Robert F. Panara (8 July 1920 – 20 July 2014) was a poet, a professor and a co-founder of the National Technical Institute for the Deaf (NTID) and the National Theater of the Deaf. Panara is considered to be a pioneer in deaf culture studies in the United States.

==Life==
Panara was born in 1920 in The Bronx of New York City, and lost his hearing as a child from spinal meningitis. After high school, he attended and graduated from Gallaudet College (now Gallaudet University).

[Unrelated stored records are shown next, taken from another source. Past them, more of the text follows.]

Lemma persistent_stays_persistent_witness :
  is_Some (_persistentCitizens (exec (markPersistent 100) test_x_persistent)
             !! 100) ∧
  _activeCitizens (exec (markPersistent 100) test_x_persistent) !! 100 = None.
Proof.
  apply (persistent_stays_persistent test_x_persistent).
  - apply (bool_decide_unpack _). by vm_compute.
  - by apply (step_markPersistent _ _ 100).
  - by eexists.
  - by eexists.
Defined.

(** X18: the id recorded in the active table for an object is the id the
    object carries, [getId()], and every operation keeps it so. *)
Theorem info_agrees_step (s s' : State) :
  registry_inv s →
  info_agrees s →
  step s s' →
  info_agrees s'.
Proof.
  intros Hinv Hagree Hstep p id t0 o Hact Hobj.
  assert (Hctor : ∀ t this type,
    objects s !! this = None →
    Citizen_ctor t this type s = Val () s' → _CitizenId o = id).
  { intros t this type Hfresh H.
    pose proof (Citizen_ctor_tables _ _ _ _ _ H) as [Htab _].
    apply Citizen_ctor_Val in H. subst s'. simpl in Hobj.
    assert (Hna : _activeCitizens s !! this = None).
    { destruct (_activeCitizens s !! this) eqn:E; [|done].
      destruct (registry_inv_live s this Hinv) as [x Hx]; [by eexists|].
      congruence. }
    destruct (decide (p = this)) as [->|Hne].
    - rewrite lookup_insert_eq in Hobj. injection Hobj as <-. simpl.
      destruct (peekRef (perThreadPersistFlag s) t);
        destruct Htab as [E1 E2].
      + rewrite E2 in Hact. congruence.
      + rewrite E1, lookup_insert_eq in Hact. congruence.
    - rewrite lookup_insert_ne in Hobj by done.
      apply (Hagree p id t0 o); [|done].
      destruct (peekRef (perThreadPersistFlag s) t);
        destruct Htab as [E1 E2].
      + by rewrite <- E2.
      + by rewrite E1, lookup_insert_ne in Hact. }
  destruct Hstep as [t this type Hfresh H|t this citizen Hfresh H
                    |this Hlive H|this H].
  - by eapply Hctor.
  - apply Citizen_copy_ctor_as_ctor in H as [type H]. by eapply Hctor.
  - rewrite markPersistent_unfold in H. injection H as <-. simpl in *.
    apply lookup_delete_Some in Hact as [_ Hact]. by eapply Hagree.
  - apply Citizen_dtor_returns in H as (_ & Ha & _ & Ho).
    rewrite Ha in Hact. rewrite Ho in Hobj.
    apply lookup_delete_Some in Hact as [_ Hact].
    apply lookup_delete_Some in Hobj as [_ Hobj]. by eapply Hagree.
Qed.

Lemma info_agrees_initial : info_agrees initial.
Proof.
  intros p id t o H. unfold initial in H; simpl in H.
  by rewrite lookup_empty in H.
Qed.

Lemma info_agrees_step_witness : info_agrees shoe_built.
Proof.
  apply (info_agrees_step initial shoe_built).
  - apply registry_inv_initial.
  - apply info_agrees_initial.
  - by apply (step_ctor _ _ 7 100 "Shoe").
Defined.

(** ** Destruction under callbacks that return *)

(** X19: when the delete and corruption callbacks return for it, the
    destructor of a live object returns and leaves the object in neither
    table, also when the sentinel is broken; what it has invoked is, in
    this order, the delete-callback if the id is the delete watch, the
    corruption callback if the sentinel is broken, and the corruption
    callback if the object was in neither table. *)
Theorem destructor_trace (this : addr) (s : State) (o : Citizen) :
  objects s !! this = Some o →
  (∀ o', _deleteCallback s this o' ≠ Throws) →
  (∀ o', _corruptionCallback s this o' ≠ Throws) →
  _activeCitizens s !! this = None ∨ _persistentCitizens s !! this = None →
  ∃ s', Citizen_dtor this s = Val () s' ∧
        _activeCitizens s' !! this = None ∧
        _persistentCitizens s' !! this = None ∧
        objects s' = delete this (objects s) ∧
        fired s' =
          fired s ++
          (if _CitizenId o =? _deleteId s then [DeleteHook this] else []) ++
          (if bool_decide (_sentinel o = to_int magicSentinel) then []
           else [CorruptionHook this]) ++
          (if bool_decide (_activeCitizens s !! this = None ∧
                           _persistentCitizens s !! this = None)
           then [CorruptionHook this] else []).
Proof.
  intros Ho Hdel Hcor Hone.
  destruct (Citizen_dtor_total this s o Ho Hdel Hcor) as [s' Hdtor].
  exists s'. split; [done|].
  pose proof (Citizen_dtor_returns _ _ _ Hdtor) as (_ & Ha & Hp & Hobj).
  split; [by rewrite Ha, lookup_delete_eq|]. split.
  { rewrite Hp. destruct (_activeCitizens s !! this) eqn:E.
    - by destruct Hone.
    - apply lookup_delete_eq. }
  split; [done|].
  rewrite (Citizen_dtor_unfold _ _ _ Ho), (dtor_watch_unfold _ _ _ Ho) in Hdtor.
  assert (Hfin : ∀ s1 hooks,
    _activeCitizens s1 = _activeCitizens s →
    _persistentCitizens s1 = _persistentCitizens s →
    fired s1 = fired s ++ hooks →
    finished this o s1 = Val () s' →
    fired s' = fired s ++ hooks ++ finish_hooks this o s).
  { intros s1 hooks Ha1 Hp1 Hf1 Hfin.
    apply finished_returns in Hfin as (-> & _).
    rewrite Hf1, <- app_assoc. do 2 f_equal.
    unfold finish_hooks, dangling. by rewrite Ha1, Hp1. }
  destruct (_ =? _).
  - pose proof (Hdel o) as Hd.
    destruct (_deleteCallback s this o); [|done].
    by apply (Hfin _ [DeleteHook this]) in Hdtor.
  - apply (Hfin _ []) in Hdtor; [done..|]. by rewrite app_nil_r.
Qed.

Lemma destructor_trace_witness :
  ∃ s', Citizen_dtor 100 shoe_scribbled_recording = Val () s' ∧
        _activeCitizens s' !! 100 = None ∧
        _persistentCitizens s' !! 100 = None ∧
        fired s' = [CorruptionHook 100].
Proof.
  destruct (destructor_trace 100 shoe_scribbled_recording
              (set_sentinel (to_int 0) shoe))
    as (s' & H1 & H2 & H3 & _ & H5); [done..|by right|].
  exists s'. exact (conj H1 (conj H2 (conj H3 H5))).
Defined.
Lemma signature_of_seven_fields_witness :
  signMessage demo_stringify demo_hmac demo_config
    {| ci_type := js "checkin"; ci_username := js "alice"; ci_tags := [js "rust"];
       ci_message := js "hello"; ci_timestamp := js "2024-05-01T12:00:00.000Z";
       ci_avatarUrl := None; ci_snippet := None;
       ci_token := Some (js "token-1"); ci_signature := None;
       ci_signatureTimestamp := None |} 1714564800001 =
  signMessage demo_stringify demo_hmac demo_config
    {| ci_type := js "checkin"; ci_username := js "alice"; ci_tags := [js "rust"];
       ci_message := js "hello"; ci_timestamp := js "2024-05-01T12:00:00.000Z";
       ci_avatarUrl := None; ci_snippet := None;
       ci_token := Some (js "token-2"); ci_signature := Some (js "stale");
       ci_signatureTimestamp := Some (js "0") |} 1714564800001.
Proof.
  apply (signature_of_seven_fields demo_stringify demo_hmac demo_config demo_config);
    reflexivity.
Defined.

(** ** Reconnecting *)

Lemma grow_capped (a : Q) :
  Qmin (Qmin a 30000 * 1.5) 30000 == Qmin (a * 1.5) 30000.
Proof.
  destruct (Q.min_spec a 30000) as [[H1 E1]|[H1 E1]];
  destruct (Q.min_spec (Qmin a 30000 * 1.5) 30000) as [[H2 E2]|[H2 E2]];
  destruct (Q.min_spec (a * 1.5) 30000) as [[H3 E3]|[H3 E3]];
  rewrite E2, E3; rewrite ?E1 in *; lra.
Qed.

Lemma Qpower_succ_nat (q : Q) (n : nat) :
  ¬ q == 0 → q ^ Z.of_nat (S n) == q ^ Z.of_nat n * q.
Proof.
  intros Hq. rewrite Nat2Z.inj_succ. unfold Z.succ.
  rewrite Qpower_plus by done. by rewrite Qpower_1_r.
Qed.

Section Reconnecting.

Variable getTime : jsstring → option Z.

Lemma connect_reconnectInterval c :
  reconnectInterval (connect c).1 = reconnectInterval c ∧
  autoReconnect (connect c).1 = autoReconnect c.
Proof. unfold connect, connect_begin. by repeat case_match. Qed.
(* ===== verification/Effects.v ===== *)
(** * Handlers

    The monad of the replicas' message handlers: a computation threads the
    state, accumulates the outputs (messages sent, calls to the service and to
    the monitor), and may end in a [fault]: a failed [th_assert], a null or
    out-of-bounds access, [exit], locking a mutex the thread already holds, or a
    loop that never ends.

    [wp m Q s] says that [m] ends from [s] without a fault in a result that
    satisfies [Q]; [wlp m Q s] says so of the runs that do not fault, and
    [wpe E m Q s] of all runs but those that end in a fault of [E].  The tactics
    [wp_step], [wlp_step] and [wpe_step] take one primitive step. *)

From S2P Require Import Prelude.

Inductive fault := AssertFailed | OutOfBounds | NullDeref | Deadlock | ExitCalled | Hang | Overflow.

Declare Scope handler_scope.
Delimit Scope handler_scope with handler.

Section effects.
Context {state output : Type}.

Inductive res (A : Type) :=
| Done (a : A) (s : state) (o : list output)
| Fault (e : fault).
Arguments Done {A}.
Arguments Fault {A}.

Definition M (A : Type) := state -> res A.

Definition ret {A} (a : A) : M A := fun s => Done a s [].
Definition bind {A B} (m : M A) (k : A -> M B) : M B := fun s =>
  match m s with
  | Done a s1 o1 =>
    match k a s1 with
    | Done b s2 o2 => Done b s2 (o1 ++ o2)
    | Fault e => Fault e
    end
  | Fault e => Fault e
  end.
Definition gets {A} (f : state -> A) : M A := fun s => Done (f s) s [].
Definition modify (f : state -> state) : M unit := fun s => Done tt (f s) [].
Definition emit (o : output) : M unit := fun s => Done tt s [o].
Definition fail {A} (e : fault) : M A := fun _ => Fault e.
Definition of_option {A} (e : fault) (o : option A) : M A :=
  match o with Some a => ret a | None => fail e end.
Definition of_sum {A} (r : fault + A) : M A :=
  match r with inr a => ret a | inl e => fail e end.
Definition assert_ (b : bool) : M unit := if b then ret tt else fail AssertFailed.
(** An access that stays within its object when [b]. *)
Definition in_bounds (b : bool) : M unit := if b then ret tt else fail OutOfBounds.

Definition wp {A} (m : M A) (Q : A -> state -> list output -> Prop) (s : state) : Prop :=
  match m s with Done a s' o => Q a s' o | Fault _ => False end.

Definition wlp {A} (m : M A) (Q : A -> state -> list output -> Prop) (s : state) : Prop :=
  match m s with Done a s' o => Q a s' o | Fault _ => True end.

Lemma wp_bind {A B} (m : M A) (k : A -> M B) Q s :
  wp m (fun a s1 o1 => wp (k a) (fun b s2 o2 => Q b s2 (o1 ++ o2)) s1) s -> wp (bind m k) Q s.
Proof.
  unfold wp, bind. destruct (m s) as [a s1 o1|]; [|done]. by destruct (k a s1).
Qed.

Lemma wp_mono {A} (m : M A) (Q R : A -> state -> list output -> Prop) s :
  wp m Q s -> (forall a s' o, Q a s' o -> R a s' o) -> wp m R s.
Proof. unfold wp. destruct (m s); auto. Qed.

Lemma wp_ret {A} (a : A) (Q : A -> state -> list output -> Prop) s : Q a s [] -> wp (ret a) Q s.
Proof. done. Qed.

Lemma wp_gets {A} (f : state -> A) (Q : A -> state -> list output -> Prop) s :
  Q (f s) s [] -> wp (gets f) Q s.
Proof. done. Qed.

Lemma wp_modify f (Q : unit -> state -> list output -> Prop) s :
  Q tt (f s) [] -> wp (modify f) Q s.
Proof. done. Qed.

Lemma wp_emit x (Q : unit -> state -> list output -> Prop) s : Q tt s [x] -> wp (emit x) Q s.
Proof. done. Qed.

Lemma wp_of_option {A} e (o : option A) a Q s : o = Some a -> Q a s [] -> wp (of_option e o) Q s.
Proof. by intros ->. Qed.

Lemma wp_assert b (Q : unit -> state -> list output -> Prop) s : b = true -> Q tt s [] -> wp (assert_ b) Q s.
Proof. by intros ->. Qed.

Lemma wp_in_bounds b (Q : unit -> state -> list output -> Prop) s : b = true -> Q tt s [] -> wp (in_bounds b) Q s.
Proof. by intros ->. Qed.

Lemma wp_done {A} (m : M A) Q a s' o s : m s = Done a s' o -> Q a s' o -> wp m Q s.
Proof. unfold wp. by intros ->. Qed.

Lemma wlp_bind {A B} (m : M A) (k : A -> M B) Q s :
  wlp m (fun a s1 o1 => wlp (k a) (fun b s2 o2 => Q b s2 (o1 ++ o2)) s1) s -> wlp (bind m k) Q s.
Proof.
  unfold wlp, bind. destruct (m s) as [a s1 o1|]; [|done]. by destruct (k a s1).
Qed.

Lemma wlp_mono {A} (m : M A) (Q R : A -> state -> list output -> Prop) s :
  wlp m Q s -> (forall a s' o, Q a s' o -> R a s' o) -> wlp m R s.
Proof. unfold wlp. destruct (m s); auto. Qed.

Lemma wlp_ret {A} (a : A) (Q : A -> state -> list output -> Prop) s : Q a s [] -> wlp (ret a) Q s.
Proof. done. Qed.

Lemma wlp_gets {A} (f : state -> A) (Q : A -> state -> list output -> Prop) s :
  Q (f s) s [] -> wlp (gets f) Q s.
Proof. done. Qed.

Lemma wlp_modify f (Q : unit -> state -> list output -> Prop) s :
  Q tt (f s) [] -> wlp (modify f) Q s.
Proof. done. Qed.

Lemma wlp_emit x (Q : unit -> state -> list output -> Prop) s : Q tt s [x] -> wlp (emit x) Q s.
Proof. done. Qed.

Lemma wlp_fail {A} e (Q : A -> state -> list output -> Prop) s : wlp (fail e) Q s.
Proof. done. Qed.

Lemma wlp_of_option {A} e (o : option A) (Q : A -> state -> list output -> Prop) s :
  (forall a, o = Some a -> Q a s []) -> wlp (of_option e o) Q s.
Proof. destruct o as [a|]; [|done]. intros H. by apply H. Qed.

Lemma wlp_of_sum {A} (r : fault + A) (Q : A -> state -> list output -> Prop) s :
  (forall a, r = inr a -> Q a s []) -> wlp (of_sum r) Q s.
Proof. destruct r as [e|a]; [done|]. intros H. by apply H. Qed.

Lemma wlp_assert b (Q : unit -> state -> list output -> Prop) s : (b = true -> Q tt s []) -> wlp (assert_ b) Q s.
Proof. destruct b; [|done]. intros H. by apply H. Qed.

Lemma wlp_in_bounds b (Q : unit -> state -> list output -> Prop) s : (b = true -> Q tt s []) -> wlp (in_bounds b) Q s.
Proof. destruct b; [|done]. intros H. by apply H. Qed.

Lemma wlp_of_wp {A} (m : M A) (Q : A -> state -> list output -> Prop) s : wp m Q s -> wlp m Q s.
Proof. unfold wp, wlp. by destruct (m s). Qed.

(** Only the faults of [E] can happen. *)
Definition wpe {A} (E : fault -> Prop) (m : M A) (Q : A -> state -> list output -> Prop) (s : state) : Prop :=
  match m s with Done a s' o => Q a s' o | Fault e => E e end.

Lemma wpe_bind {A B} E (m : M A) (k : A -> M B) Q s :
  wpe E m (fun a s1 o1 => wpe E (k a) (fun b s2 o2 => Q b s2 (o1 ++ o2)) s1) s -> wpe E (bind m k) Q s.
Proof. unfold wpe, bind. destruct (m s) as [a s1 o1|]; [|done]. by destruct (k a s1). Qed.

Lemma wpe_mono {A} E (m : M A) (Q R : A -> state -> list output -> Prop) s :
  wpe E m Q s -> (forall a s' o, Q a s' o -> R a s' o) -> wpe E m R s.
Proof. unfold wpe. destruct (m s); auto. Qed.

Lemma wpe_fault {A} (E E' : fault -> Prop) (m : M A) (Q : A -> state -> list output -> Prop) s :
  wpe E m Q s -> (forall e, E e -> E' e) -> wpe E' m Q s.
Proof. unfold wpe. destruct (m s); auto. Qed.

Lemma wpe_done {A} E (m : M A) (Q : A -> state -> list output -> Prop) s a s' o : wpe E m Q s -> m s = Done a s' o -> Q a s' o.
Proof. unfold wpe. by destruct (m s); intros H [= -> -> ->]. Qed.

Lemma wp_wpe {A} E (m : M A) (Q : A -> state -> list output -> Prop) s : wp m Q s -> wpe E m Q s.
Proof. unfold wp, wpe. by destruct (m s). Qed.

Lemma wpe_wp {A} (m : M A) (Q : A -> state -> list output -> Prop) s : wpe (fun _ => False) m Q s -> wp m Q s.
Proof. done. Qed.

Lemma wpe_no_fault {A} (E : fault -> Prop) (m : M A) (Q : A -> state -> list output -> Prop) s :
  wpe E m Q s -> (forall e, ~ E e) -> wp m Q s.
Proof. unfold wpe, wp. destruct (m s); [done|]. intros He Hn. by apply Hn in He. Qed.

End effects.
Arguments Done {state output A}.
Arguments Fault {state output A}.
Arguments res : clear implicits.
Arguments M : clear implicits.

Notation "x <- m ;; k" := (bind m (fun x => k))
  (at level 100, m at next level, right associativity) : handler_scope.
Notation "m ;;; k" := (bind m (fun _ => k)) (at level 100, right associativity) : handler_scope.

(** One primitive step of a handler. *)
Ltac wp_step :=
  lazymatch goal with
  | |- wp (bind _ _) _ _ => apply wp_bind
  | |- wp (gets _) _ _ => apply wp_gets
  | |- wp (modify _) _ _ => apply wp_modify
  | |- wp (emit _) _ _ => apply wp_emit
  | |- wp (ret _) _ _ => apply wp_ret
  end; cbv beta.
Ltac wp_steps := repeat wp_step.

Ltac wlp_step :=
  lazymatch goal with
  | |- wlp (bind _ _) _ _ => apply wlp_bind
  | |- wlp (gets _) _ _ => apply wlp_gets
  | |- wlp (modify _) _ _ => apply wlp_modify
  | |- wlp (emit _) _ _ => apply wlp_emit
  | |- wlp (ret _) _ _ => apply wlp_ret
  | |- wlp (fail _) _ _ => apply wlp_fail
  end; cbv beta.
Ltac wlp_steps := repeat wlp_step.

Ltac wpe_step :=
  lazymatch goal with
  | |- wpe _ (bind _ _) _ _ => apply wpe_bind
  | |- wpe _ (gets _) _ _ => apply wp_wpe, wp_gets
  | |- wpe _ (modify _) _ _ => apply wp_wpe, wp_modify
  | |- wpe _ (emit _) _ _ => apply wp_wpe, wp_emit
  | |- wpe _ (ret _) _ _ => apply wp_wpe, wp_ret
  end; cbv beta.
Ltac wpe_steps := repeat wpe_step.
(* ===== verification/Smasher.v ===== *)
(** * Merging abort histories

    Models [src/protocols/zlight/zl_Smasher.cc] (class [zl_Smasher]),
    [zl_Abort_certificate.{h,cc}] and the accessors of [zl_Abort.h] they use.
    An abort message is seen through the tuples [cid, rid, digest] that follow
    its header: [entry_at a j] is what the bytes at tuple position [j] decode
    to.  Positions below [hist_size] are the sender's history; the bytes at
    position [hist_size] are the signature, and the code reads them (the test
    is [hist_size() < j]), so the model keeps [entry_at] total.

    The theorems: [process] never faults; what it selects at a position was
    voted by more than [t] aborts, hence by a correct replica; a history prefix
    common to the correct replicas survives the merge; [missing] is exactly
    the part of the merged history the replica does not have. *)

From S2P Require Import Prelude SCSet.
Local Open Scope Z_scope.

Module Smasher.

Record zl_Abort := mk_abort {
  a_id : Z; a_rid : Z; hist_size : nat; entry_at : nat -> AbortHistoryElement
}.

(** The sender's history. *)
Definition history (a : zl_Abort) : list AbortHistoryElement :=
  entry_at a <$> seq 0 (hist_size a).

(** ** [zl_Abort_certificate] *)

Record Abort_certificate := mk_cert { ac : list (option zl_Abort); count : Z; complete : Z }.

Definition ac_create (comp : Z) (num_rep : nat) : Abort_certificate :=
  mk_cert (replicate num_rep None) 0 comp.

(** [add]: the outer [None] is the bounds assertion of [Array::operator[]]. *)
Definition ac_add (c : Abort_certificate) (a : zl_Abort) : option (Abort_certificate * bool) :=
  if a_id a <? 0 then None else
  e ← ac c !! Z.to_nat (a_id a);
  match e with
  | Some _ => Some (c, false)
  | None => Some (mk_cert (<[Z.to_nat (a_id a) := Some a]> (ac c)) (count c + 1) (complete c), true)
  end.

Definition ac_is_complete (c : Abort_certificate) : bool := complete c <=? count c.

Definition ac_clear (c : Abort_certificate) : Abort_certificate :=
  mk_cert (replicate (length (ac c)) None) 0 (complete c).

(** ** [zl_Smasher::process] *)

Abbreviation set := (SCSet.t AbortHistoryElement).

(** The elements stored in [seeder] for position [j], in the order of the
    certificate. *)
Definition votes (aborts : list (option zl_Abort)) (j : nat) : list AbortHistoryElement :=
  omap (fun oa : option zl_Abort =>
          a ← oa; if (hist_size a <? j)%nat then None else Some (entry_at a j)) aborts.

(** [for (i = 0; i < seeder.size(); i++) if (seeder.fetch_count(i) >= t+1) ...] *)
Fixpoint first_voted (seeder : set) (t : Z) (i n : nat) : option AbortHistoryElement :=
  match n with
  | O => None
  | S n' => if t + 1 <=? SCSet.fetch_count seeder (Z.of_nat i)
            then SCSet.fetch seeder (Z.of_nat i)
            else first_voted seeder t (S i) n'
  end.

(** Phase 1: [while (!stop && j < size)], [n] iterations left. *)
Fixpoint phase1 (n : nat) (t : Z) (aborts : list (option zl_Abort)) (seeder : set) (j : nat)
    : option (list AbortHistoryElement) :=
  match n with
  | O => Some []
  | S n' =>
    seeder' ← SCSet.store_all (SCSet.clear seeder) (votes aborts j);
    match first_voted seeder' t 0 (SCSet.size seeder') with
    | None => Some []
    | Some x => rest ← phase1 n' t aborts seeder' (S j); Some (x :: rest)
    end
  end.

(** Phase 2: keep the first occurrence of every element. *)
Fixpoint phase2 (ah1 : list AbortHistoryElement) (seen : set)
    : option (list AbortHistoryElement * set) :=
  match ah1 with
  | [] => Some ([], seen)
  | x :: ah1' =>
    b ← SCSet.has seen x;
    if (b : bool) then phase2 ah1' seen
    else
      '(seen', _) ← SCSet.store seen x;
      '(ah2, seen'') ← phase2 ah1' seen';
      Some (x :: ah2, seen'')
  end.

He went on to teach at Gallaudet College, before moving to the Rochester Institute of Technology where he helped found the National Technical Institute for the Deaf (NTID).

Panara was very interested in the theater and developed some of the first plays for deaf actors and audiences. He was instrumental in founding the National Theater of the Deaf in connection with the American School for the Deaf.

==Poetry==
Panara was a poet, and his collected poems were published in 1997.

My ears are deaf, and yet I seem to hear
Sweet nature's music and the songs of man,
For I have learned from Fancy's artisan
How written words can thrill the inner ear..

— From "On His Deafness"
 On His Deafness and Other Melodies Unheard (1997)

==Legacy==
In 1987 the Rochester Institute of Technology named its performing arts theater after him, and established a scholarship fund in his name.

In 2017 the United States Postal Service issued a stamp in its Distinguished Americans series honoring Robert Panara. (Note: It is a nondenominated (forever) stamp for the 2-ounce first-class rate.)